I want to share with you the things we learned at the fire focused MAC meeting last evening in the town of Bodega.

We heard from a host of fire and emergency people on the response to the Kincade fire (largest in the history of Sonoma Co.) and the upgrades to communications and warning systems.

Folks, there is both good and bad news.

The good news is that as a result of the recent disasters we have been forced to focus on what works and what does not work, resulting in a number of highly intelligent motivated people working to keep us safer.

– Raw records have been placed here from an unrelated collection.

(** C8 as stated fails on [getDesiredLaneMode]: with all four ports
    disabled and lane 3 configured at a rate its port does not support,
    resolution over the snapshot throws instead of yielding QUAD. *)
Lemma all_disabled_unsupported_speed_counterexample :
  forallb isDisabled
    (map (fun b => getSwitchStatePort b Example.disabledOddSpeed)
       (allPorts_ (Example.group QUAD))) = true /\
  getDesiredLaneMode (Example.group QUAD) Example.disabledOddSpeed
  = Throw (PortDoesNotSupportSpeed 4 12345) /\
  getDesiredLaneMode (Example.group QUAD) Example.disabledOddSpeed
  <> Ok QUAD.
Proof.
  split; [reflexivity|]. split; [reflexivity|]. discriminate.
Qed.

(** The amended C8 on four disabled 40G ports, which the example ports
    support, and on the snapshot with the unsupported rate on lane 3. *)
Lemma all_disabled_resolution_witness :
  calculateDesiredLaneMode Example.disabledOddSpeed Example.XG = Ok QUAD /\
  getDesiredLaneMode (Example.group QUAD) Example.allDisabled = Ok QUAD /\
  getDesiredLaneMode (Example.group QUAD) Example.disabledOddSpeed
  = Throw (PortDoesNotSupportSpeed 4 12345).
Proof.
  destruct (all_disabled_resolution Example.Snapshot) as [Hcalc Hget].
  split; [|split].
  - apply (Hcalc Example.disabledOddSpeed Example.XG).
    intros p [<-|[<-|[<-|[<-|[]]]]]; reflexivity.
  - apply (proj1 (Hget (Example.group QUAD) Example.allDisabled
                    ltac:(intros b [<-|[<-|[<-|[<-|[]]]]]; reflexivity))).
    intros b [<-|[<-|[<-|[<-|[]]]]]; reflexivity.
  - apply (proj2 (Hget (Example.group QUAD) Example.disabledOddSpeed
                    ltac:(intros b [<-|[<-|[<-|[<-|[]]]]]; reflexivity))
             [Example.bcmPort 0; Example.bcmPort 1; Example.bcmPort 2] []
             (Example.bcmPort 3)).
    + reflexivity.
    + intros b [<-|[<-|[<-|[]]]]; reflexivity.
    + reflexivity.
Defined.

The bad news is that our community is overdue for a major fire catastrophe. The expert consensus concludes that had the Kincade fire gone any further, there would be nothing to stop it till the Pacific ocean. We need to plan for a real disaster right here and right now. T

his fire discussion went on for over 2 hours and a goodly portion of that was dedicated to personal safety, evacuation, and testosterone. The highest priority of all responders is personal safety, therefore staying behind when asked to evacuate puts you and rescue men and women at much higher and unnecessary danger.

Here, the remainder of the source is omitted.